Una nueva escalada de violencia sectaria sacude Siria, con la comunidad druza en el epicentro de una serie de masacres perpetradas por grupos yihadistas en la región de Sweida, al sur del país. Videos de extrema crudeza, grabados por los propios atacantes, documentan ejecuciones sumarias, lanzamientos desde balcones y una sucesión de crímenes que configuran un escenario de limpieza étnico-religiosa con más de mil muertos y una crisis humanitaria sin precedentes.
Las imágenes que circulan en redes y han sido verificadas por medios internacionales muestran un patrón de horror planificado y meticulosamente exhibido. En una de las grabaciones más perturbadoras, tres integrantes de una familia druza son arrinconados en un balcón. “Un minuto. ¿Quieres grabarlos?”, pregunta uno de los agresores a su camarada, justo antes de empujar a las víctimas al vacío. Los cuerpos caen uno tras otro, mientras se escuchan gritos y exclamaciones de “¡Dios es grande!” que se mezclan con los disparos.
Otra secuencia, tomada en la plaza de Tishreen, presenta a ocho hombres drusos, desarmados y de rodillas, alineados en fila sobre el polvo. Allí mismo, frente a la cámara, al menos doce civiles son ejecutados a sangre fría por hombres con uniforme militar, en lo que parece ser una demostración de fuerza destinada a infundir terror y someter a la población local.

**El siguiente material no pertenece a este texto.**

(* ===== verification/ManagementProps.v ===== *)
(** * Calling the daemon through the management interface

    A method of the client is the command of the daemon it stands for: [contract] says which, with which
    argument, for which answers, and what the client gets for an answer. *)

From stdpp Require Import base list strings gmap option numbers sets.
From S2P Require Import Version VersionProps VersionUpdate VersionRouter.
From S2P Require Import Prelude Migrations Retry DeviceService DeviceManager AccessMethods NetTypes TunnelTypes FirewallPolicy.
From S2P Require Import TunnelStateMachine TargetState SettingsPatch RelayTypes RelaySelector Settings SettingsPersister Daemon DaemonSteps.
From S2P Require Import DaemonReplies ParametersGenerator.
From S2P Require Import ProtoSettings ProtoProps ProtoState ManagementInterface.
Local Open Scope vpn_scope.

(** ** The values of the answers *)
Definition account_ok (d : AccountData) : Prop := seconds_ok (timestamp (expiry d)).
Definition voucher_ok (v : VoucherSubmission) : Prop := seconds_ok (timestamp (new_expiry v)).
Definition created_key_ok (k : Key * Z) : Prop := length k.1 = WG_KEY_SIZE /\ seconds_ok (timestamp k.2).
Definition ss_data_ok `{Formats} (d : ShadowsocksEndpointData) : Prop :=
  u16_ok (sed_port d) /\ parse_cipher (sed_cipher d) = Some (sed_cipher d).
Definition bridge_list_ok `{Formats} (l : BridgeList) : Prop :=
  Forall relay_inner_ok (bridges l) /\ Forall ss_data_ok (bridge_endpoint l).
Definition result_ok {A E} (P : A -> Prop) (r : result A E) : Prop := match r with Ok a => P a | Err _ => True end.

(** Dates are told in whole seconds. *)
Definition whole_seconds (date : Z) : Z := (timestamp date * NANOS_PER_SEC)%Z.
Definition seen_account (d : AccountData) : AccountData := {| account_id := account_id d; expiry := whole_seconds (expiry d) |}.
Definition seen_voucher (v : VoucherSubmission) : VoucherSubmission :=
  {| new_expiry := whole_seconds (new_expiry v); time_added := time_added v |}.
Definition seen_key (k : Key * Z) : Key * Z := (k.1, whole_seconds k.2).
(** A call of the client: what it returns, and the daemon after it. *)
Definition after_commands (env : Env) (cs : list Command) (d : Daemon) : Daemon :=
  foldl (fun d c => (handle_command env c d).1.2) d cs.
End calls.

(** ** Custom lists as a client sees them

    The abstract lists: what each operation returns to the client, and the lists after it. *)
Definition has_id (i : Z) (l : CustomList) : bool := (cl_id l =? i)%Z.
Definition named (name : string) (l : CustomList) : bool := bool_decide (cl_name l = name).
Definition name_too_long : Error := Rpc (Status_new CodeUnknown (DaemonText (ListFailure NameTooLong))).

Inductive ListCall : Type := CreateList (name : string) | DeleteList (i : Z) | UpdateList (l : CustomList) | ClearLists.
(** [fresh] is the identifier of a new list, which is what its creation returns. *)
Definition lists_spec (fresh : Z) (call : ListCall) (ls : CustomListsSettings) : result (option Z) Error * CustomListsSettings :=
  match call with
  | CreateList name =>
      if (CUSTOM_LIST_NAME_MAX_SIZE <? chars_count name)%nat then (Err name_too_long, ls)
      else if existsb (named name) ls then (Err CustomListExists, ls)
      else (Ok (Some fresh), ls ++ [{| cl_id := fresh; cl_name := name; cl_locations := [] |}])
  | DeleteList i =>
      if existsb (has_id i) ls then (Ok None, List.filter (fun l => negb (has_id i l)) ls) else (Err CustomListListNotFound, ls)
  | UpdateList l =>
      if existsb (has_id (cl_id l)) ls then
        if existsb (fun x => named (cl_name l) x && negb (has_id (cl_id l) x)) ls then (Err CustomListExists, ls)
        else (Ok None, map (fun x => if has_id (cl_id l) x then l else x) ls)
      else (Err CustomListListNotFound, ls)
  | ClearLists => (Ok None, [])
  end.
(** C4, amended.  After a forward pass, the backward pass of max pooling
    gives every input position the sum, over all pooling windows, of what
    each window routes to it: the full upstream value of the window when the
    position lies in the window and holds the window's maximum (every tied
    position receives it, unsplit), and nothing otherwise.  Hence the
    gradient is zero at a position that holds the maximum of no window, and
    equals the upstream value of a window at a position that holds the
    maximum of that window and of no other. *)
Theorem max_pool_backward_routing (x dout : ndarray R)
    (pool_param : gmap string nat) (N C H W : nat) :
  shape x = [N; C; H; W] ->
  let HH := default H (pool_param !! "pool_height") in
  let WW := default W (pool_param !! "pool_width") in
  let stride := default 1 (pool_param !! "stride") in
  let h1 := (H - HH) / stride + 1 in
  let w1 := (W - WW) / stride + 1 in
  stride <> 0 -> 0 < HH <= H -> 0 < WW <= W ->
  shape dout = [N; C; h1; w1] ->
  exists out dx,
    max_pool_forward_naive x pool_param = Ok (out, (x, out, pool_param))
    /\ max_pool_backward_naive dout (x, out, pool_param) = Ok dx
    /\ shape dx = [N; C; H; W]
    /\ forall n c h w, n < N -> c < C -> h < H -> w < W ->
         let wmax i j := Rmax_list (pool_window x stride HH WW n c i j) in
         get dx [n; c; h; w]
         = sum_upto h1 (fun i => sum_upto w1 (fun j =>
             routed x dout stride HH WW n c h w i j))
         /\ ((forall i j, i < h1 -> j < w1 ->
                in_window stride HH WW i j h w = true ->
                get x [n; c; h; w] <> wmax i j) ->
             get dx [n; c; h; w] = 0%R)
         /\ (forall i0 j0, i0 < h1 -> j0 < w1 ->
                in_window stride HH WW i0 j0 h w = true ->
                get x [n; c; h; w] = wmax i0 j0 ->
                (forall i j, i < h1 -> j < w1 -> (i, j) <> (i0, j0) ->
                   in_window stride HH WW i j h w = true ->
                   get x [n; c; h; w] <> wmax i j) ->
                get dx [n; c; h; w] = get dout [n; c; i0; j0]).
Proof.
  intros Hx HH WW stride h1 w1 Hs HHH HWW Hd.
  destruct (max_pool_backward_sum x dout pool_param N C H W Hx Hs HHH HWW Hd)
    as (out & dx & Hfwd & Hbwd & Hsh & Hval).
  exists out, dx. repeat split; try assumption.
  - now apply Hval.
  - intros Hnone. rewrite (Hval n c h w) by assumption.
    apply sum_upto_zero. intros i Hi. apply sum_upto_zero. intros j Hj.
    unfold routed. fold HH WW stride.
    destruct (in_window stride HH WW i j h w) eqn:Ein; [|reflexivity].
    cbn [andb].
    now rewrite (proj2 (Reqb_false _ _) (Hnone i j Hi Hj Ein)).
  - intros i0 j0 Hi0 Hj0 Hin Hmax Hothers.
    rewrite (Hval n c h w) by assumption.
    rewrite (sum_upto_single h1 i0) by
      (first [assumption
             | intros i Hi Hne; apply sum_upto_zero; intros j Hj;
               unfold routed; fold HH WW stride;
               destruct (in_window stride HH WW i j h w) eqn:Ein;
               [|reflexivity]; cbn [andb];
               rewrite (proj2 (Reqb_false _ _)
                          (Hothers i j Hi Hj ltac:(congruence) Ein));
               reflexivity]).
    rewrite (sum_upto_single w1 j0) by
      (first [assumption
             | intros j Hj Hne;
               unfold routed; fold HH WW stride;
               destruct (in_window stride HH WW i0 j h w) eqn:Ein;
               [|reflexivity]; cbn [andb];
               rewrite (proj2 (Reqb_false _ _)
                          (Hothers i0 j Hi0 Hj ltac:(congruence) Ein));
               reflexivity]).
    unfold routed. fold HH WW stride. rewrite Hin. cbn [andb].
    now rewrite (proj2 (Reqb_true _ _) Hmax).
Qed.

Lemma max_pool_backward_routing_witness :
  exists out dx,
    max_pool_forward_naive row152 pool12 = Ok (out, (row152, out, pool12))
    /\ max_pool_backward_naive up1020 (row152, out, pool12) = Ok dx
    /\ shape dx = [1; 1; 1; 3].
Proof.
  assert (Hs : default 1 (pool12 !! "stride") <> 0) by discriminate.
  assert (Hh : 0 < default 1 (pool12 !! "pool_height") <= 1)
    by (change (default 1 (pool12 !! "pool_height")) with 1; lia).
  assert (Hw : 0 < default 3 (pool12 !! "pool_width") <= 3)
    by (change (default 3 (pool12 !! "pool_width")) with 2; lia).
  destruct (max_pool_backward_routing row152 up1020 pool12 1 1 1 3 eq_refl
              Hs Hh Hw eq_refl) as (out & dx & H1 & H2 & H3 & _).
  exists out, dx. auto.
Defined.

(* ================================================================= *)
(** ** The shapes of all gradients *)




Lemma np_transpose_0231_shape (a : ndarray R) (N C H W : nat) :
  shape a = [N; C; H; W] ->
  exists r, np_transpose a [0; 2; 3; 1] = Ok r
            /\ shape r = [N; H; W; C] /\ wf r.
Proof.
  intros E. unfold np_transpose. rewrite E.
  change (is_axes [0; 2; 3; 1] (length [N; C; H; W])) with true.
  eexists. split; [reflexivity|]. split; [reflexivity | apply wf_tabulate].
Qed.





(* ================================================================= *)
(** ** ReLU *)

(** X1.  The forward pass of ReLU never raises.  Its output has the shape of the
    input and holds [max(0, x)] at every position, its cache is the input,
    and the layer applied to its own output returns that output. *)
Theorem relu_forward_idempotent (x : ndarray R) :
  exists out,
    relu_forward x = Ok (out, x)
    /\ shape out = shape x
    /\ (forall ix, in_bounds ix (shape x) ->
          get out ix = Rmax 0 (get x ix) /\ (0 <= get out ix)%R)
    /\ relu_forward out = Ok (out, out).
Proof.
  unfold relu_forward. eexists. split; [reflexivity|].
  split; [reflexivity|]. split.
  - intros ix Hix. unfold np_map. rewrite get_tabulate by exact Hix.
    split; [reflexivity | apply Rmax_l].
  - assert (E : np_map (Rmax 0) (np_map (Rmax 0) x) = np_map (Rmax 0) x);
      [|now rewrite E].
    unfold np_map. rewrite shape_tabulate.
    apply tabulate_ext. intros ix Hix.
    rewrite get_tabulate by exact Hix.
    apply Rmax_right, Rmax_l.
Qed.
(** The exponent [e] of a positive [q]: [2^e <= q < 2^(e+1)]. *)
Definition exponent (q : Q) : Z :=
  let e := Z.log2 (Qnum q) - Z.log2 (Zpos (Qden q)) in
  if Qle_bool (pow2 e) q then e else e - 1.

(** The unit in the last place of a positive [q]: [2^(e-52)]. *)
Definition ulp (q : Q) : Q := pow2 (exponent q - 52).

(** A positive [q] rounded to 53 significant bits: the nearest multiple of
    its unit in the last place. *)
Definition roundPositive (q : Q) : Q :=
  (inject_Z (roundEven (q / ulp q)) * ulp q)%Q.

Definition binary64 (q : Q) : Q :=
  match Qnum q with
  | 0 => 0%Q
  | Zpos _ => roundPositive q
  | Zneg _ => (- roundPositive (- q))%Q
  end.

(** A decimal literal: the double nearest to it. *)
Definition of_Q (q : Q) : number := Fin (binary64 q).

Definition Qsign (q : Q) : comparison := (Qnum q ?= 0).

(** [x / 0] for a finite [x]: an infinity with the sign of [x], [NaN] for
    [0 / 0]. *)
Definition by_zero (c : comparison) : number :=
  match c with
  | Gt => PosInf
  | Lt => NegInf
  | Eq => NaN
  end.

Definition flip (x : number) : number :=
  match x with
  | PosInf => NegInf
  | NegInf => PosInf
  | _ => x
  end.

Definition div (x y : number) : number :=
  match x, y with
  | NaN, _ => NaN
  | _, NaN => NaN
  | Fin a, Fin b => if Qeq_bool b 0 then by_zero (Qsign a) else Fin (binary64 (a / b))
  | Fin _, _ => Fin 0
  | _, Fin b => match Qsign b with Lt => flip x | _ => x end
  | _, _ => NaN
  end.
(** * LegisQ: the record store, code generator and search engine

    A shallow embedding of [database_ops.py], [admin_forms.py],
    [viewers_modules.py], [setup_schema.py], the session and router of
    [run.py] and [ai_services.py].

    Conventions of the model.
    - The SQLite file is a value of type [database]: five tables, each
      absent until [initialize_database] creates it, each with its rows in
      rowid order and its AUTOINCREMENT counter.
    - A handler of the Streamlit script takes the widget values of one run
      as a record and returns the new database and the banners it shows;
      an exception nobody catches is [inl], and leaves the file as it was
      but for what was committed before.
    - Text is a [string] holding the UTF-8 bytes of a Python [str]: [len]
      counts characters, not bytes.  SQLite's LOWER and LIKE fold the
      letters A-Z only, which is [Text.lower]; Python's [str.lower] and
      [str.upper] follow Unicode and are arguments of the model
      ([str_case]), known on ASCII text.
    - What the environment decides (the number the random generator gives,
      whether a PDF can be written) is an argument of the handler, and the
      sort behind pandas' [sort_values] is an argument of the viewers. *)

From Stdlib Require Import ZArith NArith Ascii String Lia Permutation.
From stdpp Require Import base decidable option list sorting gmap strings.

Local Open Scope string_scope.
Local Open Scope list_scope.

(** ** Text *)

Module Text.

Definition is_upper (c : ascii) : bool :=
  (65 <=? nat_of_ascii c)%nat && (nat_of_ascii c <=? 90)%nat.

Definition is_lower (c : ascii) : bool :=
  (97 <=? nat_of_ascii c)%nat && (nat_of_ascii c <=? 122)%nat.

Definition lower_char (c : ascii) : ascii :=
  if is_upper c then ascii_of_nat (nat_of_ascii c + 32) else c.

Definition upper_char (c : ascii) : ascii :=
  if is_lower c then ascii_of_nat (nat_of_ascii c - 32) else c.

(** SQL [LOWER(s)]: the letters A-Z are folded, every other byte is kept.
    It is also what [s.lower()] gives when [s] is ASCII text. *)
Fixpoint lower (s : string) : string :=
  match s with
  | EmptyString => EmptyString
  | String c s' => String (lower_char c) (lower s')
  end.

(** The letters a-z folded to A-Z: what [s.upper()] gives when [s] is
    ASCII text. *)
Fixpoint upper (s : string) : string :=
  match s with
  | EmptyString => EmptyString
  | String c s' => String (upper_char c) (upper s')
  end.

(** A text of ASCII characters: every byte is below 128. *)
Fixpoint is_ascii (s : string) : bool :=
  match s with
  | EmptyString => true
  | String c s' => (nat_of_ascii c <? 128)%nat && is_ascii s'
  end.

(** In UTF-8 a character is one byte below 128, or a lead byte of 192 or
    more followed by continuation bytes, the bytes from 128 to 191. *)
Definition is_continuation (c : ascii) : bool :=
  (128 <=? nat_of_ascii c)%nat && (nat_of_ascii c <=? 191)%nat.

(** [len(s)]: the number of characters, one for each byte that starts
    one. *)
Fixpoint len (s : string) : nat :=
  match s with
  | EmptyString => 0
  | String c s' => if is_continuation c then len s' else S (len s')
  end.

(** [s[:n]]: the first [n] characters, each with all its bytes. *)
Fixpoint first_chars (n : nat) (s : string) : string :=
  match s with
  | EmptyString => EmptyString
  | String c s' =>
      if is_continuation c then String c (first_chars n s')
      else
        match n with
        | O => EmptyString
        | S n' => String c (first_chars n' s')
        end
  end.

(** Python's truth value of a [str]: [if s:]. *)
Definition truthy (s : string) : bool :=
  match s with EmptyString => false | String _ _ => true end.

(** [needle in hay]. *)
Fixpoint contains (needle hay : string) : bool :=
  String.prefix needle hay
  || match hay with
     | EmptyString => false
     | String _ hay' => contains needle hay'
     end.

(** [needle] is a substring of [hay]: it occurs somewhere inside it. *)
Definition substring_of (needle hay : string) : Prop :=
  exists pre post, hay = pre +:+ needle +:+ post.

Definition digit_char (d : Z) : ascii := ascii_of_nat (48 + Z.to_nat d).

Fixpoint str_digits (fuel : nat) (n : Z) (acc : string) : string :=
  match fuel with
  | O => acc
  | S fuel' =>
      let acc' := String (digit_char (n mod 10)) acc in
      if (n / 10 =? 0)%Z then acc' else str_digits fuel' (n / 10) acc'
  end.

(** [str(n)] of a Python [int], as an f-string prints it. *)
Definition str_int (n : Z) : string :=
  let fuel := S (Z.to_nat (Z.log2 (Z.abs n))) in
  if (n <? 0)%Z then String "-" (str_digits fuel (- n) "")
  else str_digits fuel n "".

(** [str(x)] of a value that may be [None], as an f-string prints it. *)
Definition str_opt (o : option string) : string :=
  match o with Some s => s | None => "None" end.

Definition is_digit (c : ascii) : bool :=
  (48 <=? nat_of_ascii c)%nat && (nat_of_ascii c <=? 57)%nat.

Fixpoint all_digits (s : string) : bool :=
  match s with
  | EmptyString => true
  | String c s' => is_digit c && all_digits s'
  end.

(** ** SQLite's LIKE

    [%] matches any run of characters, [_] any one character; every other
    character matches itself, the letters A-Z and a-z without regard to
    case.  The queries of this program give no ESCAPE character.  The
    text is matched byte by byte, so that here [_] stands for one byte: for
    one character of ASCII text, where a character of several bytes takes
    as many [_]. *)
Fixpoint like (pattern text : string) : bool :=
  match pattern with
  | EmptyString =>
      match text with EmptyString => true | String _ _ => false end
  | String c pattern' =>
      if Ascii.eqb c "%" then
        (fix star (t : string) : bool :=
           like pattern' t
           || match t with
              | EmptyString => false
              | String _ t' => star t'
              end) text
      else
        match text with
        | EmptyString => false
        | String d text' =>
            (Ascii.eqb c "_" || Ascii.eqb (lower_char c) (lower_char d))
            && like pattern' text'
        end
  end.

(** A query without the two wildcard characters. *)
Fixpoint no_wildcard (s : string) : bool :=
  match s with
  | EmptyString => true
  | String c s' =>
      negb (Ascii.eqb c "%") && negb (Ascii.eqb c "_") && no_wildcard s'
  end.

(** A whitespace-only text: it is not empty and every character is a
    blank, a tab or a line break. *)
Definition is_space_char (c : ascii) : bool :=
  let n := nat_of_ascii c in
  (n =? 32)%nat || ((9 <=? n)%nat && (n <=? 13)%nat).

Fixpoint all_space (s : string) : bool :=
  match s with
  | EmptyString => true
  | String c s' => is_space_char c && all_space s'
  end.

Definition whitespace_only (s : string) : bool := truthy s && all_space s.

End Text.

(** ** The schema ([setup_schema.py]) *)

(** A row of [ministries] or of [states]. *)
Record meta_row := {
  meta_id : N;
  meta_code : string;
  meta_name : string
}.

(** A row of [bills].  A column is an [option] where the program stores
    [None] in it. *)
Record bill := {
  bill_id : N;
  bill_code : string;
  bill_name : string;
  bill_introduced_by : string;
  bill_ministry_code : option string;
  bill_legislative_body : string;
  bill_state_code : option string;
  bill_votes_favour : N;
  bill_votes_against : N;
  bill_current_status : string;
  bill_approval_status : option string;
  bill_approval_result : option string;
  bill_is_money_bill : bool;
  bill_pdf_path : option string;
  bill_introduced_date : string
}.

(** A row of [questions]. *)
Record question := {
  question_id : N;
  question_code : string;
  question_title : string;
  question_introduced_by : string;
  question_ministry_code : option string;
  question_legislative_body : string;
  question_state_code : option string;
  question_q_type : string;
  question_current_status : string;
  question_pdf_path : option string;
  question_introduced_date : string
}.

(** A row of [current_affairs]. *)
Record current_affair := {
  ca_id : N;
  ca_title : string;
  ca_description : string;
  ca_url : string;
  ca_pdf_path : option string;
  ca_published_date : string
}.

(** A table: its rows in rowid order, and the largest id it ever gave out
    (its line of [sqlite_sequence], kept because every [id] is
    [INTEGER PRIMARY KEY AUTOINCREMENT]). *)
Record table (R : Type) := {
  rows : list R;
  sqlite_sequence : N
}.
Arguments rows {R} _.
Arguments sqlite_sequence {R} _.

Definition empty_table {R : Type} : table R := {| rows := []; sqlite_sequence := 0 |}.

(** The file [legisq.db].  A table is [None] until it is created. *)
Record database := {
  ministries : option (table meta_row);
  states : option (table meta_row);
  bills : option (table bill);
  questions : option (table question);
  current_affairs : option (table current_affair)
}.

(** What [sqlite3.connect] gives for a file that does not exist yet. *)
Definition new_file : database :=
  {| ministries := None; states := None; bills := None;
     questions := None; current_affairs := None |}.

Inductive table_name :=
  | Ministries | States | Bills | Questions | CurrentAffairs.

Definition table_name_str (t : table_name) : string :=
  match t with
  | Ministries => "ministries"
  | States => "states"
  | Bills => "bills"
  | Questions => "questions"
  | CurrentAffairs => "current_affairs"
  end.

(** The table an SQL text names, if the schema has one of that name. *)
Definition table_of_str (s : string) : option table_name :=
  if String.eqb s "ministries" then Some Ministries
  else if String.eqb s "states" then Some States
  else if String.eqb s "bills" then Some Bills
  else if String.eqb s "questions" then Some Questions
  else if String.eqb s "current_affairs" then Some CurrentAffairs
  else None.

(** ** Errors and banners *)

(** The exceptions of this program: the two classes of [sqlite3.Error]
    its statements can raise, which [except sqlite3.Error] catches, and
    the [ValueError] of [list.index], which no statement raises. *)
Inductive exception :=
  | OperationalError (msg : string)
  | IntegrityError (msg : string)
  | ValueError (msg : string).

(** [str(e)]. *)
Definition error_msg (e : exception) : string :=
  match e with OperationalError m | IntegrityError m | ValueError m => m end.

(** [inl e]: the call raised [e]. *)
Definition result (A : Type) : Type := sum exception A.

Definition ok {A : Type} (a : A) : result A := inr a.
Definition raise {A : Type} (e : exception) : result A := inl e.

Definition bind {A B : Type} (r : result A) (k : A -> result B) : result B :=
  match r with inl e => inl e | inr a => k a end.

Notation "'let*' x ':=' r 'in' k" := (bind r (fun x => k))
  (at level 10, x name, r at level 100, k at level 200).

Definition no_such_table {A : Type} (name : string) : result A :=
  raise (OperationalError ("no such table: " +:+ name)).

Definition the_table {R : Type} (name : string) (t : option (table R)) : result (table R) :=
  match t with Some t => ok t | None => no_such_table name end.

(** What the page shows: [st.success], [st.error], [st.warning],
    [st.info], [st.code]. *)
Inductive banner :=
  | st_success (msg : string)
  | st_error (msg : string)
  | st_warning (msg : string)
  | st_info (msg : string)
  | st_code (text : string).

Definition is_error (b : banner) : bool :=
  match b with st_error _ => true | _ => false end.

(** ** [initialize_database]: [CREATE TABLE IF NOT EXISTS], five times *)

Definition create_if_absent {R : Type} (t : option (table R)) : option (table R) :=
  match t with Some t => Some t | None => Some empty_table end.

Definition initialize_database (db : database) : database :=
  {| ministries := create_if_absent (ministries db);
     states := create_if_absent (states db);
     bills := create_if_absent (bills db);
     questions := create_if_absent (questions db);
     current_affairs := create_if_absent (current_affairs db) |}.

(** ** Statements *)

(** [id INTEGER PRIMARY KEY AUTOINCREMENT]: one more than the largest id
    the table ever held. *)
Definition next_id {R : Type} (t : table R) : N := (sqlite_sequence t + 1)%N.

Definition append_row {R : Type} (t : table R) (mk : N -> R) : table R :=
  {| rows := rows t ++ [mk (next_id t)]; sqlite_sequence := next_id t |}.

(** [DELETE FROM t WHERE id = ?]: the rows of that id go, the others and
    the counter stay.  No row of that id is no error. *)
Definition delete_where_id {R : Type} (get_id : R -> N) (record_id : N) (t : table R) : table R :=
  {| rows := filter (fun r => get_id r ≠ record_id) (rows t); sqlite_sequence := sqlite_sequence t |}.

(** [UPDATE t SET ... WHERE id = ?]. *)
Definition update_where_id {R : Type} (get_id : R -> N) (record_id : N) (set : R -> R)
    (t : table R) : table R :=
  {| rows := (fun r => if decide (get_id r = record_id) then set r else r) <$> rows t;
     sqlite_sequence := sqlite_sequence t |}.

La comunidad druza, una minoría religiosa históricamente perseguida, enfrenta nuevamente el riesgo de exterminio. Las escenas, lejos de tratarse de hechos aislados, reflejan un patrón de violencia sistemática con tintes genocidas, mientras organismos internacionales y potencias regionales aún no logran frenar la barbarie.
La indiferencia global ante estas masacres plantea interrogantes morales y geopolíticos. El silencio diplomático, en contraste con la crudeza de las imágenes, convierte a los testigos del mundo en cómplices pasivos de una tragedia anunciada. Mientras tanto, las víctimas caen, una tras otra, sin que nadie detenga a los verdugos.